La trousse a été distribuée dans les 200 écoles gouvernementales de Mombasa et de Lamu. Les enseignants ont également dirigé la distribution des activités et des trousses de jeu au moyen d’affiches, de copies papier et même de WhatsApp. Les trousses de jeux ont également été présentés au ministère national de l’Éducation pour approbation, afin que tous les enfants du Kenya puissent y accéder.

Mais une fois que les écoles ont rouvert, les élèves ne sont pas tous retournés.

« Les taux de grossesse avaient augmenté dans le pays, certaines filles s’étaient mariées. De nombreux garçons s’étaient lancés dans de petits commerces, par exemple le boda boda, un service de transport des personnes en moto. Ils se disaient qu’ils n’avaient pas besoin d’aller à l’école, puisqu’ils gagnaient maintenant un peu d’argent », explique Aisha.

Ces réalités démontrent comment la pandémie a exacerbé les inégalités et les obstacles qui empêchent les enfants d’accéder à l’école et à l’apprentissage. Ces questions, comme les pressions économiques, les attentes socioculturelles, les normes de genre et l’impact sur les filles et les garçons, les enseignants et les parents, doivent être examinées dans une perspective multidimensionnelle.
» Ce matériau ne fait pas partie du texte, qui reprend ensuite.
(** * Bot project deployment

    A shallow embedding of [Composer/packages/lib/bot-deploy/src/botProjectDeploy.ts]
    (class [BotProjectDeploy]): the JavaScript values the code handles, the
    file system, the logger and the remote services it talks to, and the
    methods [publishLuis], [deploy], [zipDirectory], [unpackObject],
    [updateDeploymentJsonFile] and [create], followed by the properties
    established about them. *)

From Stdlib Require Import List String Ascii ZArith Bool Lia DecimalString.
Import ListNotations.
Local Open Scope string_scope.

(** ** JavaScript values

    The values that flow through the code are what [JSON.parse] returns, plus
    [undefined].  An object keeps its properties in insertion order, as an
    association list read at the first match: that is the order of JavaScript
    but for the names that look like array indices, which it enumerates first,
    so a result that depends on the order is stated for objects without such
    names.  Numbers are integers: the code asks of a number whether it is
    zero, and prints it in a message. *)
Module Js.

#[local] Set Warnings "-register-all".

Inductive JValue : Type :=
| JUndefined
| JNull
| JBool (b : bool)
| JNum (n : Z)
| JStr (s : string)
| JArr (elems : list JValue)
| JObj (fields : list (string * JValue)).

(** [if (v)], [!v], [a && b]: the ToBoolean conversion. *)
Definition truthy (v : JValue) : bool :=
  match v with
  | JUndefined | JNull => false
  | JBool b => b
  | JNum n => negb (n =? 0)%Z
  | JStr s => negb (s =? "")
  | JArr _ | JObj _ => true
  end.

Definition nullish (v : JValue) : bool :=
  match v with
  | JUndefined | JNull => true
  | _ => false
  end.

Fixpoint lookup (fields : list (string * JValue)) (k : string) : option JValue :=
  match fields with
  | [] => None
  | (k', v) :: rest => if k' =? k then Some v else lookup rest k
  end.

Definition has_key (fields : list (string * JValue)) (k : string) : bool :=
  match lookup fields k with
  | Some _ => true
  | None => false
  end.

(** [obj[k] = v] on an object: an existing property keeps its place, a new one
    goes last.  (For the name [__proto__] JavaScript calls the setter of the
    prototype instead; what is said of an object filled this way is said for
    other names.) *)
Fixpoint set_field (fields : list (string * JValue)) (k : string) (v : JValue)
  : list (string * JValue) :=
  match fields with
  | [] => [(k, v)]
  | (k', v') :: rest =>
      if k' =? k then (k, v) :: rest else (k', v') :: set_field rest k v
  end.

Definition string_of_nat (n : nat) : string :=
  NilZero.string_of_uint (Nat.to_uint n).

Definition string_of_Z (z : Z) : string :=
  NilZero.string_of_int (Z.to_int z).

Fixpoint indexed_from {A : Type} (i : nat) (l : list A) : list (string * A) :=
  match l with
  | [] => []
  | x :: rest => (string_of_nat i, x) :: indexed_from (S i) rest
  end.

Fixpoint chars (s : string) : list JValue :=
  match s with
  | EmptyString => []
  | String c rest => JStr (String c EmptyString) :: chars rest
  end.

(** The own enumerable properties of a value, in the order [for (k in v)] and
    [Object.assign] visit them: the fields of an object (in insertion order,
    the order of JavaScript when no name is an array index), the indices of an
    array or of a string, nothing for the other primitives. *)
Definition own_props (v : JValue) : list (string * JValue) :=
  match v with
  | JObj fields => fields
  | JArr elems => indexed_from 0 elems
  | JStr s => indexed_from 0 (chars s)
  | _ => []
  end.

Definition keys (v : JValue) : list string := map fst (own_props v).

(** [v[k]] and [v.k] for [v] neither [null] nor [undefined].  The property
    names the code reads ([value], [luis], [error], [message], ...) are never
    [length] nor inherited ones, so a property that is not an own one reads as
    [undefined]. *)
Definition get (v : JValue) (k : string) : JValue :=
  match lookup (own_props v) k with
  | Some x => x
  | None => JUndefined
  end.

(** [v.k] where [v] may be [null] or [undefined]: reading a property of those
    throws a TypeError, here [None]. *)
Definition get_strict (v : JValue) (k : string) : option JValue :=
  if nullish v then None else Some (get v k).

(** [v?.k]. *)
Definition get_opt (v : JValue) (k : string) : JValue :=
  if nullish v then JUndefined else get v k.

(** [Object.assign(target, source)]: every own enumerable property of the
    source is set on the target, in order; a [null] or [undefined] source has
    none. *)
Definition Object_assign (target : list (string * JValue)) (source : JValue)
  : list (string * JValue) :=
  fold_left (fun t kv => set_field t (fst kv) (snd kv)) (own_props source) target.

Fixpoint join (sep : string) (l : list string) : string :=
  match l with
  | [] => ""
  | [s] => s
  | s :: rest => s ++ sep ++ join sep rest
  end.

(** The ToString conversion of a template literal [`${v}`].  A number is
    printed with all its digits, as JavaScript prints the integers below
    2^53. *)
Fixpoint to_js_string (v : JValue) : string :=
  match v with
  | JUndefined => "undefined"
  | JNull => "null"
  | JBool true => "true"
  | JBool false => "false"
  | JNum n => string_of_Z n
  | JStr s => s
  | JArr elems =>
      join ","
        ((fix each (l : list JValue) : list string :=
            match l with
            | [] => []
            | x :: rest =>
                (if nullish x then "" else to_js_string x) :: each rest
            end) elems)
  | JObj _ => "[object Object]"
  end.
(** C8, as the code has it: the context of an empty log is the empty
    string (a run over no sub-query ends with no record and the empty
    context); the context that the loop has built when it ends is exactly the
    concatenation, in log order, of a newline, [Q: subQuery], a newline,
    [A: response] and a newline for each record; a sub-query wrapped with
    an empty context is unchanged, and a sub-query wrapped with a non-empty
    context is the template, which contains the context and the
    sub-query. *)
Theorem context_rendering w ss prompts :
  exists recs context s',
    process_prompt_chain_loop prompts [] "" (mkSt w [] ss)
    = (inl (recs, context), s')
    /\ context
       = String.concat ""
           (map (fun qa => PyStr.nl ++ "Q: " ++ fst qa ++ PyStr.nl
                           ++ "A: " ++ snd qa ++ PyStr.nl) recs)
    /\ length recs = length prompts
    /\ fst (process_prompt_chain_loop [] [] "" (mkSt w [] ss)) = inl ([], "")
    /\ (forall subQuery, context_prompt "" subQuery = subQuery)
    /\ (forall a ctx subQuery,
          context_prompt (String a ctx) subQuery
          = context_template (String a ctx) subQuery
          /\ PyStr.occurs_in (String a ctx)
               (context_prompt (String a ctx) subQuery)
          /\ PyStr.occurs_in subQuery
               (context_prompt (String a ctx) subQuery)).
Proof.
  destruct (process_prompt_chain_loop_run World backend prompts [] ""
              (mkSt w [] ss)) as (calls & recs & w' & ctx' & Hsteps & Hrun).
  exists recs, ctx', (mkSt w' (map completion_event calls) ss).
  split; [exact Hrun |]. split.
  - rewrite (chain_steps_context _ _ _ _ _ _ _ _ _ Hsteps). cbn [append].
    clear. induction recs as [|[q a] recs IH]; [reflexivity |].
    cbn [render map fst snd]. rewrite IH. unfold qa_entry.
    destruct recs as [|x recs]; cbn [map String.concat].
    + rewrite PyStrFacts.append_nil_r. reflexivity.
    + reflexivity.
  - split; [eapply chain_steps_length; eassumption |].
    split; [reflexivity |]. split; [reflexivity |].
    intros a ctx q. split; [reflexivity |].
    unfold context_prompt. cbn [PyStr.truthy]. unfold context_template.
    cbv zeta. split.
    + do 5 apply PyStrFacts.occurs_in_app_r.
      apply PyStrFacts.occurs_in_app_l, PyStrFacts.occurs_in_refl.
    + do 13 apply PyStrFacts.occurs_in_app_r.
      apply PyStrFacts.occurs_in_app_l, PyStrFacts.occurs_in_refl.
Qed.

End ChainClaims.

(** Two chains over backends that answer alike make the same calls and
    give the same records. *)
Lemma chain_steps_deterministic
    (W1 W2 : Type) (b1 : W1 -> Call -> Outcome * W1)
    (b2 : W2 -> Call -> Outcome * W2) (f : Call -> Outcome) :
  (forall w c, fst (b1 w c) = f c) ->
  (forall w c, fst (b2 w c) = f c) ->
  forall w1 ctx ps calls1 recs1 w1' ctx1',
    chain_steps b1 w1 ctx ps calls1 recs1 w1' ctx1' ->
    forall w2 calls2 recs2 w2' ctx2',
      chain_steps b2 w2 ctx ps calls2 recs2 w2' ctx2' ->
      calls1 = calls2 /\ recs1 = recs2.
Proof.
  intros H1 H2 w1 ctx ps calls1 recs1 w1' ctx1' Hs1.
  induction Hs1 as [|w ctx p ps r w1 calls recs w' ctx' Hb Hs IH];
    intros w2 calls2 recs2 w2' ctx2' Hs2; inversion Hs2; subst.
  - split; reflexivity.
  - match goal with
    | Hb2 : b2 ?v ?c = (?r2, _) |- _ =>
        pose proof (H1 w c) as E1; pose proof (H2 v c) as E2;
        rewrite Hb in E1; rewrite Hb2 in E2; cbn [fst] in E1, E2;
        assert (Hr : r = r2) by congruence; clear E1 E2; subst r2
    end.
    match goal with
    | Hrest : chain_steps b2 _ _ ps _ _ _ _ |- _ =>
        destruct (IH _ _ _ _ _ Hrest) as [-> ->]
    end.
    split; reflexivity.
Qed.

(** C10: the chain executor adds no nondeterminism of its own. When the
    backend answers as a function of the call alone, two runs on the same
    sub-queries, from any two worlds and sessions (and even over two
    backends that answer by the same function), return identical lists of
    records. *)
Theorem chain_deterministic
    (W1 W2 : Type) (b1 : W1 -> Call -> Outcome * W1)
    (b2 : W2 -> Call -> Outcome * W2) (f : Call -> Outcome)
    (w1 : W1) (w2 : W2) (ss1 ss2 : Session) (prompts : list string) :
  (forall w c, fst (b1 w c) = f c) ->
  (forall w c, fst (b2 w c) = f c) ->
  fst (process_prompt_chain W1 b1 prompts (mkSt W1 w1 [] ss1))
  = fst (process_prompt_chain W2 b2 prompts (mkSt W2 w2 [] ss2)).
Proof.
  intros H1 H2.
  destruct (process_prompt_chain_run W1 b1 prompts w1 ss1)
    as (calls1 & recs1 & w1' & ctx1 & Hs1 & Hrun1).
  destruct (process_prompt_chain_run W2 b2 prompts w2 ss2)
    as (calls2 & recs2 & w2' & ctx2 & Hs2 & Hrun2).
  rewrite Hrun1, Hrun2. cbn [fst].
  destruct (chain_steps_deterministic W1 W2 b1 b2 f H1 H2
              _ _ _ _ _ _ _ Hs1 _ _ _ _ _ Hs2) as [_ ->].
  reflexivity.
Qed.

(** ** Properties of the decomposer *)

Section DecompositionClaims.

Variable World : Type.
Variable backend : World -> Call -> Outcome * World.
Variable json_loads : string -> PyVal + Exn.

Local Abbreviation mkSt := (mkSt World).
Local Abbreviation ai_prompt_decomposition :=
  (ai_prompt_decomposition World backend json_loads).

(** C5: when the reply holds, between its first ['['] and its last [']']
    and possibly with prose around, a text that parses to a JSON array of
    one or more strings, the decomposer returns exactly these strings, in
    the same order. *)
Theorem decomposition_returns_the_array q s w' pre mid post subs :
  backend (world World s) (decomposition_call q)
  = (inl (pre ++ "[" ++ mid ++ "]" ++ post), w') ->
  PyStr.has "[" pre = false ->
  PyStr.has "]" post = false ->
  json_loads ("[" ++ mid ++ "]") = inl (PyList (map PyStr subs)) ->
  subs <> [] ->
  fst (ai_prompt_decomposition q s) = inl (map PyStr subs).
Proof.
  intros Hb Hpre Hpost Hv _.
  now rewrite (ai_prompt_decomposition_parsed World backend json_loads
                 q s w' pre mid post _ Hb Hpre Hpost Hv).
Qed.

(** C9: the decomposer does not look at the elements of the parsed list.
    When the bracketed text of the reply parses to a list, that list is
    returned as it is, whatever its elements are: numbers, objects and
    nested lists pass through unchanged. *)
Theorem decomposition_passes_elements_through q s w' pre mid post l :
  backend (world World s) (decomposition_call q)
  = (inl (pre ++ "[" ++ mid ++ "]" ++ post), w') ->
  PyStr.has "[" pre = false ->
  PyStr.has "]" post = false ->
  json_loads ("[" ++ mid ++ "]") = inl (PyList l) ->
  fst (ai_prompt_decomposition q s) = inl l.
Proof.
  intros Hb Hpre Hpost Hv.
  now rewrite (ai_prompt_decomposition_parsed World backend json_loads
                 q s w' pre mid post _ Hb Hpre Hpost Hv).
Qed.

(** C6, as the code has it: when the backend call of the decomposer
    raises, when the reply has a ['['] with no [']'] after it or a bracketed
    text that does not parse, the decomposer returns the singleton of the
    query and reports the exception once through [st.error], which does
    not stop it; when the reply has no ['['], it returns the singleton of
    the query and reports nothing. *)
Theorem decomposition_soft_failure q s r w' d :
  backend (world World s) (decomposition_call q) = (r, w') ->
  soft_failure json_loads r d ->
  ai_prompt_decomposition q s
  = (inl [PyStr q],
     mkSt w'
       (trace World s ++ soft_failure_events (decomposition_call q) r d)
       (session World s)).
Proof.
  intros Hb Hfail.
  rewrite (ai_prompt_decomposition_run World backend json_loads q s r w' Hb).
  unfold soft_failure_events, reported, called.
  destruct Hfail as [e | reply Hno | reply e Hhas Hpair He | reply e Hhas He].
  - now rewrite <- app_assoc.
  - now rewrite Hno.
  - rewrite Hhas, (bracketed_no_pair reply Hhas Hpair), He.
    now rewrite <- app_assoc.
  - rewrite Hhas, He. now rewrite <- app_assoc.
Qed.

End DecompositionClaims.

(** ** Runs on concrete inputs *)

Module Runs.
Import Mock.

Local Abbreviation chain := (process_prompt_chain (list Outcome) scripted).
Local Abbreviation chain_loop :=
  (process_prompt_chain_loop (list Outcome) scripted).
Local Abbreviation decompose :=
  (ai_prompt_decomposition (list Outcome) scripted Json.loads).

(** C2: with the model of the session set to [claude-3-haiku], the two
    calls of a chain over two sub-queries name the model [gpt-4o-mini],
    the default of [get_ai_response], and not the configured one, while
    the direct answer of the same session names the configured model. *)
Theorem chain_ignores_configured_model :
  model session0 = "claude-3-haiku"
  /\ map (fun cr => call_model (fst cr))
       (completions
          (trace _ (snd (chain ["a"; "b"] (start [inl "x"; inl "y"])))))
     = ["gpt-4o-mini"; "gpt-4o-mini"]
  /\ map (fun cr => call_model (fst cr))
       (completions
          (trace _ (snd (direct_answer (list Outcome) scripted "a"
                           (start [inl "x"])))))
     = ["claude-3-haiku"].
Proof. repeat split; reflexivity. Qed.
« [Nous devons] définir les défis au sein de nos écoles et dans le contexte qui affecte les garçons et les filles. Nous savons que l’inégalité des filles est en hausse », déclare Aisha.

La compréhension de l’intersectionnalité de ces enjeux permet à la Fondation Aga Khan de concevoir conjointement des solutions tournées vers l’avenir pour permettre aux écoles et aux collectivités de remédier aux inégalités et de bâtir des systèmes d’éducation inclusifs et résilients.

Une mère lit à ses filles à la bibliothèque communautaire locale. Cette photo a été prise avant la pandémie de COVID-19. Crédit photo : Mohamed Altoum / AKFC

Ce fut une excellente occasion pour les enseignants et les parents d’embrasser le concept de l’apprentissage au-delà de la salle de classe, selon Aisha. Elle croit profondément en une approche plus holistique de l’éducation et collabore avec les enseignants et les parents pour y parvenir.

« L’éducation consiste à aider les enfants à acquérir des compétences, des connaissances, des valeurs et des attitudes, et cela ne signifie pas nécessairement que ces éléments ne peuvent être acquis qu’à l’école. Nous devons réellement aider nos enseignants à comprendre que l’éducation peut se faire en dehors de la salle de classe grâce au numérique. Et les parents doivent savoir qu’ils n’ont pas besoin d’avoir les mêmes pédagogies et les mêmes discours que les enseignants pour aider leurs enfants à apprendre. L’éducation, c’est aussi des conversations et des engagements quotidiens. »


Les trousses d’apprentissage ont été cofinancées par Affaires mondiales Canada, la Fondation LEGO et l’AKF.